Previous studies have demonstrated improved outcomes for patients with rectal cancer treated at higher-volume hospitals. However, little is known whether heterogeneity in this effect exists. The ...objective was to test whether the effect of increased annual rectal cancer resection volume on outcomes is consistent across all hospitals treating rectal cancer.
Adult stage I to III patients who underwent surgical resection for rectal adenocarcinoma from 2004 to 2016 were identified in the National Cancer Database.
We included 120,522 patients treated at 763 hospitals in this retrospective cohort study. Higher volume was linearly and incrementally related to outcomes in unadjusted analyses.

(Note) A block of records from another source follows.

Lemma process_items_locale items rows rows' :
  ok_rows rows ->
  process_items term locale space_id env_id debug render items rows = Ok rows' ->
  ok_rows rows'.
Proof.
  revert rows; induction items as [|e items IH]; intros rows Hr H; simpl in H;
    [congruence|].
  destruct (process_entry term locale space_id env_id debug render e rows)
    as [r1|x] eqn:He; [|discriminate].
  apply (IH r1); [|exact H].
  unfold process_entry in He.
  destruct (if debug then match sys e with None => false | Some _ => true end
            else true); [|discriminate].
  destruct (fields e) as [fs|]; [|discriminate].
  exact (field_loop_locale e fs rows r1 Hr He).
Qed.

Lemma pages_locale api fuel skip rows reqs rows' tr :
  ok_rows rows ->
  pages term locale space_id env_id debug render api fuel skip rows reqs = (Ok rows', tr) ->
  ok_rows rows'.
Proof.
  revert skip rows reqs; induction fuel as [|fuel IH]; intros skip rows reqs Hr H;
    cbn [pages] in H; [discriminate|].
  destruct (api skip) as [[items total]|x]; [|discriminate].
  destruct (process_items term locale space_id env_id debug render items rows)
    as [r1|x] eqn:Hp; [|discriminate].
  pose proof (process_items_locale items rows r1 Hr Hp) as Hr1.
  destruct (skip + pageSize <? total); [eapply IH; eauto|congruence].
Qed.

End RowLocale.

(** C9: every record of a successful run carries the locale given on the
    command line ([process.argv[3]], "en-US" when absent or empty),
    whatever the shape of the field it was found in. *)
Theorem main_row_locale (render : jsval -> option jsstr)
    (api : nat -> res (list entry * nat)) (debug : bool) (fuel : nat)
    (argv2 argv3 SPACE_ID CPA_TOKEN ENVIRONMENT_ID : option jsstr)
    (rows : list row) (tr : list nat)
    (H : main render api debug fuel argv2 argv3 SPACE_ID CPA_TOKEN ENVIRONMENT_ID
         = (Ok rows, tr)) :
  Forall (fun r => row_locale r = locale_of argv3) rows.
Proof.
  unfold main in H.
  destruct (truthy_opt argv2); [|discriminate].
  destruct (negb (truthy_opt SPACE_ID) || negb (truthy_opt CPA_TOKEN)); [discriminate|].
  unfold searchContentful in H.
  exact (pages_locale _ _ _ _ _ _ _ _ _ _ _ _ _ (Forall_nil _) H).
Qed.

(** A plain (non-localised) string field matched in a run for "de-DE". *)
Lemma main_row_locale_witness :
  exists rows tr,
  main (fun _ => None) (fun _ => Ok ([entry_foo], 1)) false 1 (Some (js "Foo"))
    (Some (js "de-DE")) (Some (js "space")) (Some (js "token")) (Some (js "master"))
  = (Ok rows, tr) /\ rows <> [] /\
  Forall (fun r => row_locale r = locale_of (Some (js "de-DE"))) rows.
Proof.
  do 2 eexists. split; [vm_compute; reflexivity|]. split; [discriminate|].
  eapply (main_row_locale (fun _ => None) (fun _ => Ok ([entry_foo], 1)) false 1
           (Some (js "Foo")) (Some (js "de-DE")) (Some (js "space")) (Some (js "token"))
           (Some (js "master"))).
  vm_compute. reflexivity.
Defined.

(* ------------------------------------------------------------------ *)
(** * Further properties of the snippet and the link *)

Lemma firstn_min_length (n : nat) (l : jsstr) :
  firstn (Nat.min n (List.length l)) l = firstn n l.
Proof. now rewrite <- firstn_firstn, firstn_all. Qed.

(** The snippet is never longer than the term plus 64 code units: two
    30-unit context windows, two brackets and two ellipses. *)
Theorem makeSnippet_length (term txt : jsstr) (i : nat) :
  List.length (makeSnippet term txt i) <= List.length term + 64.
Proof.
  unfold makeSnippet, slice. rewrite !length_app.
  pose proof (firstn_le_length (i - (i - 30)) (skipn (i - 30) txt)).
  pose proof (firstn_le_length (i + List.length term + 30 - (i + List.length term))
                (skipn (i + List.length term) txt)).
  destruct (30 <? i); destruct (_ <? _); simpl List.length; lia.
Qed.

(** When at most 30 code units precede and follow the match, the snippet
    is the whole text with the match wrapped in brackets, and dropping the
    brackets gives the text back. *)
Theorem makeSnippet_short (term txt : jsstr) (i : nat)
    (Hocc : occurs_at term txt i) (Hpre : i <= 30)
    (Hpost : List.length txt - (i + List.length term) <= 30) :
  makeSnippet term txt i
    = firstn i txt ++ [lbracket] ++ term ++ [rbracket] ++ skipn (i + List.length term) txt
  /\ firstn i txt ++ term ++ skipn (i + List.length term) txt = txt.
Proof.
  unfold occurs_at in Hocc. apply starts_with_app in Hocc as [b Hb].
  assert (Hsk : skipn (i + List.length term) txt = b).
  { rewrite Nat.add_comm, <- skipn_skipn, Hb, skipn_app, skipn_all, Nat.sub_diag.
    reflexivity. }
  split.
  - unfold makeSnippet, slice.
    replace (i - 30) with 0 by lia. rewrite Nat.sub_0_r. simpl skipn.
    replace (i + List.length term + 30 - (i + List.length term)) with 30 by lia.
    rewrite (firstn_all2 (n := 30)) by (rewrite length_skipn; lia).
    destruct (Nat.ltb_spec 30 i); [lia|].
    destruct (Nat.ltb_spec (i + List.length term + 30) (List.length txt)); [lia|].
    rewrite !app_nil_r. reflexivity.
  - rewrite Hsk, <- Hb. apply firstn_skipn.
Qed.
Definition kept_urls (all_urls : list (option string)) : list string :=
  omap kept_url all_urls.

(** ** Best-match selection *)

(** [doc.metadata.get("date", (-1, -1, -1))] *)
Definition get_date (doc : Document) : Z * Z * Z :=
  default (-1, -1, -1) (date (metadata doc)).

Definition _ord_doc_sorting_key (doc : Document) : Z * bool * Z * Z * Z :=
  let '(year, month, day) := get_date doc in
  (year, isinstance_PDFDocument doc, -1 * len_text doc, month, day).

(** [None] is Python's [None]; [Raise IndexError] is what [[-1]] does on an
    empty list. *)
Definition _parse_all_ord_docs (all_ord_docs : list Document)
  : result (option Document) :=
  if bool_decide (all_ord_docs = []) then Ok None
  else match last (sorted _ord_doc_sorting_key all_ord_docs) with
       | Some doc => Ok (Some doc)
       | None => Raise IndexError
       end.

Definition year (doc : Document) : Z := (get_date doc).1.1.
Definition month (doc : Document) : Z := (get_date doc).1.2.
Definition day (doc : Document) : Z := (get_date doc).2.

(** The tie-break order in words: [d] does not beat [r]. *)
Definition not_better (d r : Document) : Prop :=
  year d < year r
  ∨ year d = year r
    ∧ (isinstance_PDFDocument d = false ∧ isinstance_PDFDocument r = true
       ∨ isinstance_PDFDocument d = isinstance_PDFDocument r
         ∧ (len_text r < len_text d
            ∨ len_text d = len_text r
              ∧ (month d < month r
                 ∨ month d = month r ∧ day d <= day r))).

(** [r] strictly beats [d]. *)
Definition worse (d r : Document) : Prop :=
  year d < year r
  ∨ year d = year r
    ∧ (isinstance_PDFDocument d = false ∧ isinstance_PDFDocument r = true
       ∨ isinstance_PDFDocument d = isinstance_PDFDocument r
         ∧ (len_text r < len_text d
            ∨ len_text d = len_text r
              ∧ (month d < month r
                 ∨ month d = month r ∧ day d < day r))).

(** ** The coroutines *)

Section pipeline.
Context (env : Collaborators).

Definition _search_single (location : string) (question : list field)
    (num_results : Z) : result (list (list string)) :=
  search env (format question location) num_results.

(** Every task is started, in the order of the templates, before the
    gathered outcome is known. *)
Definition _find_urls (location : string) (num_results : Z)
  : M (list (list (list string))) :=
  λ t,
    (gather (search_finish_order env)
       ((λ q, _search_single location q num_results) <$> QUESTION_TEMPLATES),
     t ++ ((λ q, SearchCall (format q location) num_results)
             <$> QUESTION_TEMPLATES)).

Definition _load_docs (urls : gset string) : M (list Document) :=
  call (FetchAllCall urls) (fetch_all env urls).

(** The key of the jurisdiction filter's [sorted]. *)
Definition correct_location_key (doc : Document) : bool * Z :=
  (negb (isinstance_PDFDocument doc), len_text doc).

(** [[doc for doc, check in zip(docs, output) if check]] *)
Definition keep_checked (docs : list Document) (output : list bool)
  : list Document :=
  fst <$> filter (λ p, p.2 = true) (zip docs output).

Definition _down_select_docs_correct_location (docs : list Document)
    (location county state : string) : M (list Document) :=
  λ t,
    (match gather (check_finish_order env)
             ((λ doc, county_check env doc county state) <$> docs) with
     | Ok output => Ok (sorted correct_location_key (keep_checked docs output))
     | Raise e => Raise e
     end,
     t ++ ((λ doc, CountyCheckCall doc county state) <$> docs)).

(** [doc.metadata["contains_ord_info"]] *)
Definition get_contains_ord_info (doc : Document) : result bool :=
  match contains_ord_info (metadata doc) with
  | Some b => Ok b
  | None => Raise (KeyError "contains_ord_info")
  end.

(** The [for doc in docs] loop of [_check_docs_for_ords]. *)
Fixpoint check_docs_loop (docs ord_docs : list Document) : M (list Document) :=
  match docs with
  | [] => mret ord_docs
  | doc :: rest =>
      doc ← call (OrdInfoCall doc) (check_for_ordinance_info env doc);
      flag ← lift (get_contains_ord_info doc);
      if flag : bool then check_docs_loop rest (ord_docs ++ [doc])
      else check_docs_loop rest ord_docs
  end.
(** The labels of [power_only] over no rows at all. *)
Definition power_only_no_rows : DataFrame nat float :=
  mkDF [] [("L1_p", []); ("L2_p", []); ("L3_p", [])].

Definition prepared_rows : DataFrame (Cell csv_value Z Z) (Cell csv_value Z Z) :=
  Eval vm_compute in
    match prep_datetime Timedelta to_datetime add raw_rows with
    | Ok out => out
    | Error _ => mkDF [] []
    end.

End Samples.

(** ** Notions used to state further properties *)

(** The frame restricted to the columns ending in a selected code. *)
Definition df_restrict {I A : Type} (df : DataFrame I A) (sel : list string)
  : DataFrame I A :=
  mkDF (df_index df) (filter (fun c => ends_in sel (fst c)) (df_columns df)).

(** [sym] is one of the codes of [label_dict]. *)
Definition known_code (sym : string) : bool := py_in sym (map fst label_dict).

(** The character at index 1 of [name] is one of the digits 1, 2, 3. *)
Definition has_phase (name : string) : bool :=
  match String.get 1 name with
  | Some c => (Ascii.eqb c "1" || Ascii.eqb c "2" || Ascii.eqb c "3")%bool
  | None => false
  end.

(** The position in [sel] of the first entry equal to the last character
    of [name]. *)
Definition row_of (sel : list string) (name : string) : option nat :=
  match last_char name with
  | Some c =>
      match list_index (String c EmptyString) sel with
      | Ok k => Some k
      | Error _ => None
      end
  | None => None
  end.

(** A label that [make_figure] can draw in a grid of [rows] rows. *)
Definition label_ok (sel : list string) (rows : nat) (name : string) : bool :=
  has_phase name &&
  match row_of sel name with
  | Some k => (k + 1 <=? rows)%nat
  | None => false
  end.

Fixpoint nodupb (l : list string) : bool :=
  match l with
  | [] => true
  | x :: t => negb (py_in x t) && nodupb t
  end.

(** The column labels and the selection for which [make_figure] returns a
    figure: known codes, between 1 and 51 columns (the grids that the
    spacing 0.02 allows), distinct labels, and every label drawable in a
    grid with one row per column. *)
Definition plottable (names : list string) (sel : list string) : bool :=
  forallb known_code sel
  && negb (List.length names =? 0)%nat
  && (List.length names <=? 51)%nat
  && nodupb names
  && forallb (label_ok sel (List.length names)) names.

(** A label made of ASCII characters only: on such labels a byte is a
    character and [int] accepts exactly the digits 0 to 9. *)
Fixpoint ascii_label (name : string) : bool :=
  match name with
  | EmptyString => true
  | String c rest => (nat_of_ascii c <? 128)%nat && ascii_label rest
  end.

(** How many times the label [l] occurs among [names]. *)
Fixpoint label_count (l : string) (names : list string) : nat :=
  match names with
  | [] => 0%nat
  | n :: t => (if String.eqb n l then 1 else 0) + label_count l t
  end.

Section StyleSpec.
Context {I V : Type} `{Numeric V}.

Definition trace_name (rt : nat * Scatter I V) : string := sc_name (snd rt).

(** A trace starts hidden exactly when the minimum or the maximum of its
    values equals zero. *)
Definition visible_rule (rt : nat * Scatter I V) : Prop :=
  sc_visible (snd rt) =
  if (num_eqb (ser_min (sc_y (snd rt))) (num_of_int 0)
      || num_eqb (ser_max (sc_y (snd rt))) (num_of_int 0))%bool
  then LegendOnly else VisTrue.

(** A trace enters the legend exactly when no earlier trace has its name. *)
Definition legend_rule (data : list (nat * Scatter I V)) : Prop :=
  forall pre rt post,
    data = pre ++ rt :: post ->
    sc_showlegend (snd rt) = negb (py_in (trace_name rt) (map trace_name pre)).

(** What the loop keeps true of the legend list and of the traces drawn
    so far. *)
Definition style_inv (st : @loop_state I V) : Prop :=
  (forall n, py_in n (st_legend_lst st) =
             py_in n (map trace_name (fig_data (st_fig st))))
  /\ legend_rule (fig_data (st_fig st))
  /\ Forall visible_rule (fig_data (st_fig st)).

End StyleSpec.

(** ** Proof steps for monadic code *)

(** Inversion of one monadic step that returned. *)
Ltac bind_ok Hb x E :=
  match type of Hb with
  | bind ?e _ = Ok _ =>
      destruct e as [x|] eqn:E; cbn [bind] in Hb; [|discriminate Hb];
      cbv beta zeta in Hb
  end.

(** Inversion of one monadic step inside a computation that raised. *)
Ltac bind_err Hb x E :=
  match type of Hb with
  | bind ?e _ = Error _ =>
      destruct e as [x|x] eqn:E; cbn [bind] in Hb; cbv beta zeta in Hb
  end.

(** * Properties *)

(** ** Basic facts about the built-ins *)

Lemma string_get_last : forall s c,
  last_char s = Some c -> String.get (String.length s - 1) s = Some c.
Proof.
  induction s as [|a s IH]; intros c Hc; simpl in *.
  - discriminate.
  - destruct (last_char s) as [d|] eqn:Hs.
    + inversion Hc; subst d.
      destruct s as [|b s']; [discriminate|].
      specialize (IH c eq_refl).
      simpl String.length in *.
      replace (S (S (String.length s')) - 1)%nat with (S (String.length s')) by lia.
      replace (S (String.length s') - 1)%nat with (String.length s') in IH by lia.
      exact IH.
    + inversion Hc; subst a.
      destruct s as [|b s']; [reflexivity|].
      simpl in Hs. destruct (last_char s'); discriminate.
Qed.

Lemma last_char_none : forall s, last_char s = None -> s = EmptyString.
Proof.
  destruct s as [|a s]; simpl; intros Hs; [reflexivity|].
  destruct (last_char s); discriminate.
Qed.

(** [s[-1]] is the last character, and raises exactly on the empty string. *)
Lemma str_getitem_last : forall s,
  str_getitem s (-1) =
  match last_char s with
  | Some c => Ok (String c EmptyString)
  | None => Error IndexError
  end.
Proof.
  intros s. destruct (last_char s) as [c|] eqn:Hs.
  - pose proof (string_get_last s Hs) as Hget.
    unfold str_getitem.
    assert (Hlen : (0 < String.length s)%nat).
    { destruct s; [discriminate | simpl; lia]. }
    replace (-1 <? 0)%Z with true by reflexivity.
    cbv zeta.
    replace ((-1 + Z.of_nat (String.length s) <? 0)%Z) with false
      by (symmetry; apply Z.ltb_ge; lia).
    replace ((Z.of_nat (String.length s) <=? -1 + Z.of_nat (String.length s))%Z)
      with false by (symmetry; apply Z.leb_gt; lia).
    simpl orb. cbv iota.
    replace (Z.to_nat (-1 + Z.of_nat (String.length s)))
      with (String.length s - 1)%nat by lia.
    rewrite Hget. reflexivity.
  - apply last_char_none in Hs. subst s. reflexivity.
Qed.

Lemma py_in_In : forall x l, py_in x l = true <-> In x l.
Proof.
  intros x l. unfold py_in. rewrite existsb_exists. split.
  - intros [y [Hy Heq]]. apply String.eqb_eq in Heq. subst y. exact Hy.
  - intros Hin. exists x. split; [exact Hin | apply String.eqb_refl].
Qed.

(** [l.index(x)] succeeds exactly when [x in l], with a position inside [l]. *)
Lemma list_index_in : forall x l,
  py_in x l = true -> exists k, list_index x l = Ok k /\ (k < List.length l)%nat.
Proof.
  intros x l. induction l as [|y t IH]; simpl; intros Hin.
  - discriminate.
  - rewrite String.eqb_sym in Hin.
    destruct (String.eqb y x) eqn:Hyx.
    + exists 0%nat. split; [reflexivity | lia].
    + simpl in Hin. destruct (IH Hin) as [k [Hk Hlt]].
      exists (S k). rewrite Hk. split; [reflexivity | lia].
Qed.

Lemma mapM_length : forall (A B : Type) (f : A -> result B) l out,
  mapM f l = Ok out -> List.length out = List.length l.
Proof.
  induction l as [|a t IH]; simpl; intros out Hm.
  - inversion Hm. reflexivity.
  - destruct (f a); simpl in Hm; [|discriminate].
    destruct (mapM f t); simpl in Hm; [|discriminate].
    inversion Hm. simpl. f_equal. apply IH. reflexivity.
Qed.

Lemma values_combine : forall (I A : Type) (idx : list I) (data : list A),
  List.length data = List.length idx -> ser_values (combine idx data) = data.
Proof.
  unfold ser_values. induction idx as [|i idx IH]; destruct data as [|d data];
    simpl; intros Hlen; try discriminate; try reflexivity.
  f_equal. apply IH. lia.
Qed.

(** With the spacing [make_figure] passes, 0.02, a grid is granted for
    1 to 51 rows. *)
Lemma make_subplots_spec : forall (I V : Type) (rows : nat) (titles : list string),
  @make_subplots I V rows 0.02%Q titles =
  if (rows =? 0)%nat then Error (SubplotRows rows)
  else if (51 <? rows)%nat then Error (SubplotSpacing rows)
  else Ok (mkFigure rows (firstn rows titles) [] None None).
Proof.
  intros I V rows titles. unfold make_subplots.
  destruct (rows =? 0)%nat eqn:Hz; [reflexivity|].
  apply Nat.eqb_neq in Hz.
  replace (Qle_bool 0.02 0 && negb (Qeq_bool 0.02 0) || negb (Qle_bool 0.02 1))%Q
    with false by reflexivity.
  destruct (1 <? rows)%nat eqn:H1; cbn [andb].
  - apply Nat.ltb_lt in H1.
    destruct (Z.of_nat (rows - 1)) as [|p|p] eqn:Hp; try lia.
    assert (Hq : Qle_bool 0.02%Q (1%Q / inject_Z (Z.pos p)) = (Z.pos p <=? 50)%Z).
    { unfold Qle_bool, Qdiv, Qmult, Qinv, inject_Z. cbn [Qnum Qden].
      destruct (Z.pos p <=? 50)%Z eqn:Hle.
      - apply Z.leb_le. apply Z.leb_le in Hle. lia.
      - apply Z.leb_gt. apply Z.leb_gt in Hle. lia. }
    rewrite Hq. destruct (51 <? rows)%nat eqn:H51.
    + apply Nat.ltb_lt in H51.
      replace (Z.pos p <=? 50)%Z with false; [reflexivity|].
      symmetry. apply Z.leb_gt. lia.
    + apply Nat.ltb_ge in H51.
      replace (Z.pos p <=? 50)%Z with true; [reflexivity|].
      symmetry. apply Z.leb_le. lia.
  - apply Nat.ltb_ge in H1.
    replace (51 <? rows)%nat with false; [reflexivity|].
    symmetry. apply Nat.ltb_ge. lia.
Qed.

(** ** Sub-series *)

Lemma subseries_filter : forall (I A : Type) (p : I * A -> bool) (s : Series I A),
  subseries (filter p s) s.
Proof.
  induction s as [|e s IH]; simpl.
  - constructor.
  - destruct (p e); constructor; exact IH.
Qed.

Lemma subseries_In : forall (I A : Type) (out inp : Series I A),
  subseries out inp -> forall e, In e out -> In e inp.
Proof.
  induction 1; simpl; intros x Hx; intuition.
Qed.
(** [f.call(this, ...args)], at most [fuel] frames deep. *)
Fixpoint call (fuel : nat) (f this : jsval) (args : list jsval) : M jsval :=
  match fuel with
  | O => fun _ => Diverge
  | S fuel' =>
      match f with
      | VObj l =>
          let* o := lookup_object l in
          match obj_code o with
          | NotCallable => throw TypeError
          | UserCode id _ => fun s =>
              let s' := log (EvCall l this args) s in
              run_host (host_call H id this args (st_heap s')) s'
          | SelflessCurry fn => selflessCurry (call fuel') fn args
          | ActionsWrapper actions => actionsWrapper (call fuel') actions this args
          | ViewsWrapper views => viewsWrapper (call fuel') views this args
          | CreateStore => createStore (call fuel') this args
          end
      | _ => throw TypeError
      end
  end.

(** [new F(...args)] *)
Definition construct (fuel : nat) (F : jsval) (args : list jsval) : M jsval :=
  match F with
  | VObj l =>
      let* o := lookup_object l in
      match obj_code o with
      | NotCallable | UserCode _ false => throw TypeError
      | UserCode id true => fun s =>
          let s' := log (EvNew l args) s in
          run_host (host_new H id args (st_heap s')) s'
      | _ =>
          let* proto := get (call fuel) F "prototype" in
          let* obj := Object_create
            (match proto with VObj _ => proto | _ => VObj ObjectPrototype end) in
          let* r := call fuel F obj args in
          ret (match r with VObj _ => r | _ => obj end)
      end
  | _ => throw TypeError
  end.
(** * Proxer: a shallow embedding of [main.py]

    The development follows the layout of the program:
    - [Py]: the fragments of the Python runtime the program relies on
      (strings, [str.splitlines], [str.join], the [in] operator, the
      regular expressions of [re.match]);
    - [Effects]: the world the program acts on (network, files, terminal,
      clock) and the exception monad its methods live in;
    - [ProxyManager] and [ProxyCLI]: the two classes, method by method;
    - the properties. *)

From Stdlib Require Import ZArith Ascii String List Lia.
From stdpp Require Import base gmap sets list strings pretty.

Local Open Scope Z_scope.

(** ** Python strings

    A [str] is modelled by [string]: a sequence of code points below 256.
    Code points above that (in particular the line separators U+2028 and
    U+2029) are outside the model. *)
Module Py.

Definition LF  : ascii := "010"%char.
Definition VT  : ascii := "011"%char.
Definition FF  : ascii := "012"%char.
Definition CR  : ascii := "013"%char.
Definition FS  : ascii := "028"%char.
Definition GS  : ascii := "029"%char.
Definition RS  : ascii := "030"%char.
Definition NEL : ascii := "133"%char.
Definition ESC : ascii := "027"%char.

Definition nl : string := String LF EmptyString.

(** The line boundaries of [str.splitlines]. *)
Definition is_linebreak (c : ascii) : bool :=
  (c =? LF)%char || (c =? VT)%char || (c =? FF)%char || (c =? CR)%char ||
  (c =? FS)%char || (c =? GS)%char || (c =? RS)%char || (c =? NEL)%char.

(** [s.splitlines()]: [cur] is the line being read.  A carriage return
    followed by a line feed is one boundary, and no empty last line is
    produced after a final boundary. *)
Fixpoint splitlines_from (cur s : string) : list string :=
  match s with
  | EmptyString =>
      match cur with EmptyString => [] | _ => [cur] end
  | String c s' =>
      if is_linebreak c then
        cur ::
          match s' with
          | String c' s'' =>
              if (c =? CR)%char && (c' =? LF)%char
              then splitlines_from EmptyString s''
              else splitlines_from EmptyString s'
          | EmptyString => splitlines_from EmptyString s'
          end
      else splitlines_from (cur +:+ String c EmptyString) s'
  end.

In adjusted models, for an average patient at the average hospital, the effect of increasing the annual caseload of rectal cancer resections by 20 resections per year was associated with 8%, (hazard ratio = 0.92, 95% confidence interval = 0.87, 0.97), 18% (odds ratio = 0.82, 95% confidence interval = 0.70, 0.98), and 16% (odds ratio = 0.84, 95% confidence interval = 0.73, 0.95) relative reductions in 5-year overall survival, 30-, and 90-day mortality, respectively, and with a 19% (odds ratio = 1.19, 95% confidence interval = 1.04, 1.36) relative increase in the rate of neoadjuvant chemoradiation. These effects varied by individual hospitals such that 39% of hospitals do not see any benefit in 5-year overall survival associated with higher volumes. Increased volume was associated with lower positive circumferential resection margin rates at 19% of the hospitals.
This study confirms that higher-volume hospitals have improved outcomes after rectal cancer surgery. However, there exists significant variation in these effects induced by individual within-hospital effects. Regionalization policies may need to be flexible in identifying the hospitals that would achieve enhanced benefits from treating a larger volume of patients.